Task requirements
Only one portion of the data is to be written out: from the line bearing "raise_if negb (str_in" through the line bearing "(** What [except". Write it exactly as it appears.

☆ ☆ ☆ ☆

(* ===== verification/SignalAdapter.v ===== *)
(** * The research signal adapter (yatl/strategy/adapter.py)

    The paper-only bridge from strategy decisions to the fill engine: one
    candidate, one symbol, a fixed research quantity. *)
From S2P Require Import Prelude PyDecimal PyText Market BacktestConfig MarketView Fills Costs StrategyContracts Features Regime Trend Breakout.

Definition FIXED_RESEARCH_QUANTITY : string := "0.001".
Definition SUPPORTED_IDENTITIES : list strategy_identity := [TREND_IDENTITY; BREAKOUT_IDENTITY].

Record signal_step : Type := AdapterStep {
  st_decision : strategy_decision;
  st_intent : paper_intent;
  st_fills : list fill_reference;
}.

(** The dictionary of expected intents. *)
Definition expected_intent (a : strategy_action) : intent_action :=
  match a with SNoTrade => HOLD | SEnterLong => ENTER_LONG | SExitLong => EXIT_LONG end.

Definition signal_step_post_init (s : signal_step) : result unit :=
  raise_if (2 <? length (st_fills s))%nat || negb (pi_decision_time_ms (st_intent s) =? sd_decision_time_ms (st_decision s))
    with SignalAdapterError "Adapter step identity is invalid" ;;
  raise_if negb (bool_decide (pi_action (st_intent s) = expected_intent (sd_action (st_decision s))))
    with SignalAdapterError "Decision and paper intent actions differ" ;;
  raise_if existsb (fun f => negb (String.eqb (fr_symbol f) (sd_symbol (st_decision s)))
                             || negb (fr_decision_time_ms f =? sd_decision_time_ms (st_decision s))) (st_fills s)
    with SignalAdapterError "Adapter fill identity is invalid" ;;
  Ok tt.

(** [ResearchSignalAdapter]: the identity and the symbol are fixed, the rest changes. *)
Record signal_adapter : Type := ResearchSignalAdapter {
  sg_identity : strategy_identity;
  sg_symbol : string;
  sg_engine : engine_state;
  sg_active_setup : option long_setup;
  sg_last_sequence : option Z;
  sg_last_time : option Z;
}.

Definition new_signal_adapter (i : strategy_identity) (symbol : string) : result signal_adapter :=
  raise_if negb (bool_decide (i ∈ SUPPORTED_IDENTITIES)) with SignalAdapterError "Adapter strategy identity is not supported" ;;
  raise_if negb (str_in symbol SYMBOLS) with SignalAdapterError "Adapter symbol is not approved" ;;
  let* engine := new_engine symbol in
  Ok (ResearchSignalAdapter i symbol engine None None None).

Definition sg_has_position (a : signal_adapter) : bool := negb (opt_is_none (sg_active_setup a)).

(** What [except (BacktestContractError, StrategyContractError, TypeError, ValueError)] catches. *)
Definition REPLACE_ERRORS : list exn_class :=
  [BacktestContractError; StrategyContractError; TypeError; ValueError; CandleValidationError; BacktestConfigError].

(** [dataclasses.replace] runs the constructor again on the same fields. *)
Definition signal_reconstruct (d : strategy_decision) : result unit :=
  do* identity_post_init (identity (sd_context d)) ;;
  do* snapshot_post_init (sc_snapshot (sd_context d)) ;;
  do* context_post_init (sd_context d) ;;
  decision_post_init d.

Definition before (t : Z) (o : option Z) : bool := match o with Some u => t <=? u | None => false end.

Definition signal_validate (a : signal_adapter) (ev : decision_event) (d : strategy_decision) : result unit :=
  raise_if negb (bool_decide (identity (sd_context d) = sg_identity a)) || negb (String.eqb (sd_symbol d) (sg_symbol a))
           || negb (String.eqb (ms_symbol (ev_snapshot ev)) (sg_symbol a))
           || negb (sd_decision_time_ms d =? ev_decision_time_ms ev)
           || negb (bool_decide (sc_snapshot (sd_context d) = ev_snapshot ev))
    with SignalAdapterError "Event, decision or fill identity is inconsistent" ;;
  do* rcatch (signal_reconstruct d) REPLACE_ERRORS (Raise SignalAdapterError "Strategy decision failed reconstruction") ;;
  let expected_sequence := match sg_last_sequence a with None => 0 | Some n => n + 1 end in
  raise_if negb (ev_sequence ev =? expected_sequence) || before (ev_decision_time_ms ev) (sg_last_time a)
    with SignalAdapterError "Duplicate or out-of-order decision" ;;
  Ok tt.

☆ ☆ ☆ ☆

Answer to the problem
  raise_if negb (str_in symbol SYMBOLS) with SignalAdapterError "Adapter symbol is not approved" ;;
  let* engine := new_engine symbol in
  Ok (ResearchSignalAdapter i symbol engine None None None).

Definition sg_has_position (a : signal_adapter) : bool := negb (opt_is_none (sg_active_setup a)).

(** What [except (BacktestContractError, StrategyContractError, TypeError, ValueError)] catches. *)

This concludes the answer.